Location
- Blandford Close Poole, Dorset, BH15 4BQ England 50°42′55″N 2°00′10″W﻿ / ﻿50.7154°N 2.0028°W

Information
- Type: Academy
- Established: 1946
- Trust: United Learning
- Department for Education URN: 139258 Tables
- Ofsted: Reports
- Principal: Chris Phillips
- Gender: Co-educational
- Age: 11 to 16
- Enrolment: 410 as of August 2020^{[update]}
- Houses: Giggers, Brownsea, Pergins
- Website: https://www.cornerstoneacademy.org.uk/

= The Cornerstone Academy =

The Cornerstone Academy (previously Carter Community School) is a co-educational secondary school located in Hamworthy, Poole, Dorset, England. The school serves the Hamworthy and Turlin Moor areas and pupils are taken mostly from Hamworthy and Bayside Academy Junior Schools.

== History ==
The school opened in 1946 as Herbert Carter Secondary School which was named after Alderman Herbert Carter of Carter's tiles which was based in Hamworthy. It was the first secondary school built after the Second World War in Poole, located on open fields at the southern end of the Hamworthy peninsula. The school has wide corridors and large classrooms which tell of its reserve purpose which was to act as a hospital should war break out again from paranoia of World War II and was built as a secret emergency hospital.

The school was awarded Good in an Ofsted report in January 2017.
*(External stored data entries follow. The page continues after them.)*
(** A record whose profit is not a number has Sharpe 0. *)
Lemma sharpe_of_nan m s : sm_realized_pnl m = NaN -> Shadow.sharpe m = Ok s -> s = 0.0%F.
Proof.
  intros Hm. unfold Shadow.sharpe. destruct (zlen (sm_pnls m) <? 2) eqn:En; [by intros <-%Ok_inj|].
  apply Z.ltb_ge in En. rewrite Hm, fdiv_nz_nan. intros (ys & Ey & Es)%res_bind_Ok.
  assert (Forall (fun x => x = NaN) ys) as Hy.
  { refine (res_list_Forall _ (fun x => x = NaN) _ _ _ Ey). intros x y Hs. unfold square in Hs.
    assert (fsub x NaN = NaN) as Hx by (by destruct x as [|[]| |]). rewrite Hx, pow2_nan in Hs. cbn in Hs.
    by apply Ok_inj in Hs as <-. }
  assert (ys <> []) as Hne.
  { intros ->. apply res_list_length in Ey. unfold zlen in En. cbn in Ey. lia. }
  unfold fsum_left in Es. rewrite (sum_nan ys (Fin 0) (or_introl Hne) Hy), fdiv_nz_nan, pow_half_nan in Es.
  rewrite fltb_nan_r in Es. by apply Ok_inj in Es as <-.
Qed.

Lemma int_div_not_nan a b w : int_div a b = Ok w -> w <> NaN.
Proof.
  with_strategy transparent [int_div] unfold int_div. destruct (b =? 0) eqn:E; [discriminate|]. apply Z.eqb_neq in E.
  pose proof (key_round_q (xorb (a <? 0) (b <? 0)) (Z.sgn b * a * scale) (Z.abs b) ltac:(lia)) as K.
  destruct (round_q _ _ _) as [|i| |n]; [|discriminate|..]; intros <-%Ok_inj; discriminate.
Qed.

Lemma win_rate_not_nan m w : Shadow.win_rate m = Ok w -> w <> NaN.
Proof.
  unfold Shadow.win_rate. destruct (sm_trades m =? 0); [intros <-%Ok_inj; apply dec_not_nan|apply int_div_not_nan].
Qed.

(** ** The bar *)

Lemma or_zero_cases x y : float_or_zero (VFloat x) = Ok y -> y = x \/ y = 0.0%F.
Proof.
  unfold float_or_zero. destruct (truthy (VFloat x)); cbn [py_float]; intros <-%Ok_inj; [by left|by right].
Qed.

Lemma no_reason b t : when b t = [] -> b = false.
Proof. by destruct b. Qed.

(** Numbers that raise no blocker are above the bar. *)
Lemma no_blockers summary n w x s b : dget "shadow_trades" summary = Some (VInt n) ->
  dget "shadow_win_rate" summary = Some (VFloat w) -> dget "shadow_pnl" summary = Some (VFloat x) ->
  dget "shadow_sharpe" summary = Some (VFloat s) -> dget "beats_baseline_shadow" summary = Some (VBool b) ->
  _promotion_blockers summary = Ok [] ->
  40 <= n /\ fltb w 0.55%F = false /\ fleb x 0.0%F = false /\ fleb s 0.0%F = false /\ b = true.
Proof.
  intros E1 E2 E3 E4 E5. unfold _promotion_blockers.
  rewrite (dget_or_Some _ _ _ _ E1), (dget_or_Some _ _ _ _ E2), (dget_or_Some _ _ _ _ E3), (dget_or_Some _ _ _ _ E4),
    (dget_or_Some _ _ _ _ E5).
  intros (n' & N & E)%res_bind_Ok. apply res_bind_Ok in E as (w' & W & E). apply res_bind_Ok in E as (x' & X & E).
  apply res_bind_Ok in E as (s' & S & E). apply Ok_inj in E.
  apply app_eq_nil in E as [B1%no_reason E]. apply app_eq_nil in E as [B2%no_reason E].
  apply app_eq_nil in E as [B3%no_reason E]. apply app_eq_nil in E as [B4%no_reason B5%no_reason].
  split.
  { unfold int_or_zero in N. apply Z.ltb_ge in B1. destruct (truthy (VInt n)); cbn [py_int] in N; apply Ok_inj in N as <-;
      [exact B1|]. exfalso. unfold CHALLENGER_MIN_SHADOW_TRADES in B1. lia. }
  split.
  { destruct (or_zero_cases _ _ W) as [->| ->]; [exact B2|].
    assert (fltb 0.0%F CHALLENGER_MIN_SHADOW_WIN_RATE = true) as F by fconst. rewrite F in B2. discriminate B2. }
  assert (fleb 0.0%F 0.0%F = true) as F0 by fconst.
  split; [destruct (or_zero_cases _ _ X) as [->| ->]; [exact B3|rewrite F0 in B3; discriminate B3]|].
  split; [destruct (or_zero_cases _ _ S) as [->| ->]; [exact B4|rewrite F0 in B4; discriminate B4]|].
  apply negb_false_iff in B5. exact B5.
Qed.

(** The summary of an agent with both engines. *)
Lemma summary_inv a own base s : ca_shadow a = Some own -> ca_baseline_shadow a = Some base ->
  _shadow_summary a = Ok s -> exists wr sh bwr,
  Shadow.win_rate (metrics_of own) = Ok wr /\ Shadow.sharpe (metrics_of own) = Ok sh /\
  s = [("shadow_trades", VInt (sm_trades (metrics_of own))); ("shadow_win_rate", VFloat (py_round wr 4));
       ("shadow_pnl", VFloat (py_round (sm_realized_pnl (metrics_of own)) 4)); ("shadow_sharpe", VFloat (py_round sh 4));
       ("baseline_shadow_trades", VInt (sm_trades (metrics_of base))); ("baseline_shadow_win_rate", VFloat bwr);
       ("baseline_shadow_pnl", VFloat (py_round (sm_realized_pnl (metrics_of base)) 4));
       ("beats_baseline_shadow", VBool (fltb (sm_realized_pnl (metrics_of base)) (sm_realized_pnl (metrics_of own))))].
Proof.
  intros Eo Eb. unfold _shadow_summary. rewrite Eo, Eb. intros (o & O & E)%res_bind_Ok.
  apply res_bind_Ok in E as (b & B & E). apply Ok_inj in E as <-.
  unfold own_summary in O. apply res_bind_Ok in O as (wr & W & O). apply res_bind_Ok in O as (sh & S & O).
  apply Ok_inj in O as <-. unfold baseline_summary in B. apply res_bind_Ok in B as (bw & _ & B). apply Ok_inj in B as <-.
  exists wr, sh, (py_round bw 4). split; [exact W|]. split; [exact S|reflexivity].
Qed.

(** A proposal made without blockers is earned. *)
Lemma promotion_is_earned ev a own base s edge wr : ca_shadow a = Some own -> ca_baseline_shadow a = Some base ->
  _shadow_summary a = Ok s -> _promotion_blockers s = Ok [] ->
  earned (promotion_payload ev s edge wr a) /\ is_promotion (STREAM_PROPOSALS, promotion_payload ev s edge wr a) = true.
Proof.
  intros Eo Eb Es Hb. destruct (summary_inv a own base s Eo Eb Es) as (w & sh & bw & W & S & ->).
  match type of Hb with _promotion_blockers ?l = _ => destruct (no_blockers l (sm_trades (metrics_of own)) (py_round w 4) (py_round (sm_realized_pnl (metrics_of own)) 4)
    (py_round sh 4) (fltb (sm_realized_pnl (metrics_of base)) (sm_realized_pnl (metrics_of own)))
    eq_refl eq_refl eq_refl eq_refl eq_refl Hb) as (B1 & B2 & B3 & B4 & B5) end.
  split; [|reflexivity]. unfold earned.
  split; [reflexivity|]. split; [exact (f_equal (fun b => Some (VBool b)) B5)|].
  split; [eexists; split; [reflexivity|exact B1]|].
  split.
  { eexists; split; [reflexivity|]. apply fltb_false; [|apply dec_not_nan|exact B2].
    apply py_round_not_nan. exact (win_rate_not_nan _ _ W). }
  split; [|eexists; split; [reflexivity|exact B4]].
  eexists; split; [reflexivity|]. apply fleb_false; [|apply dec_not_nan|exact B3]. apply py_round_not_nan. intros Hn.
  rewrite (sharpe_of_nan _ _ Hn S) in B4. assert (fleb (py_round 0.0%F 4) 0.0%F = true) as F by fconst.
  rewrite F in B4. discriminate B4.
Qed.

(** * One proposal *)

Definition published (a : ChallengerAgent) : list (string * payload) := wo_published (ca_world a).

(** Between two states: the latch stays set, and at most one promotion is proposed, with the
    latch open before, set after, and earned. *)
Definition latched (a a' : ChallengerAgent) : Prop :=
  (ca_proposal_emitted a = true -> ca_proposal_emitted a' = true) /\
  (promos (published a') = promos (published a) \/
   ca_proposal_emitted a = false /\ ca_proposal_emitted a' = true /\
   exists p, promos (published a') = promos (published a) ++ [p] /\ earned p).

#[local] Instance latched_preorder : PreOrder latched.
Proof.
  split.
  - intros a. split; [done|by left].
  - intros a b c [L1 P1] [L2 P2]. split; [by auto|].
    destruct P1 as [P1|(E1 & E1' & p & P1 & Q1)].
    + destruct P2 as [P2|(E2 & E2' & q & P2 & Q2)]; [left; congruence|].
      right. split; [|split; [exact E2'|exists q; split; [congruence|exact Q2]]].
      destruct (ca_proposal_emitted a); [|done]. rewrite L1 in E2; done.
    + destruct P2 as [P2|(E2 & _)]; [|congruence].
      right. split; [exact E1|]. split; [by apply L2|]. exists p. split; [congruence|exact Q1].
Qed.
In April 2013, the school converted to academy status as part of the United Learning group of schools.

==Overview==
The Cornerstone Academy is a small secondary school for students aged 11 to 16 with 410 students on roll As of August 2020. Since 2004 standards have risen considerably and GCSE results continue to improve year on year with 48% of students achieving 5A* – C grades (including maths and English) in 2012. Students who attend The Cornerstone Academy currently make more progress than in any other secondary school in Poole and Bournemouth; the school is placed in the top 25% of all schools nationally (FFT -D). The school's most recent Ofsted inspection in 2017, judged the school to be ‘Good’ in all areas. The school has had extensions such as the sports hall in 2003 and full size all-weather sports pitch.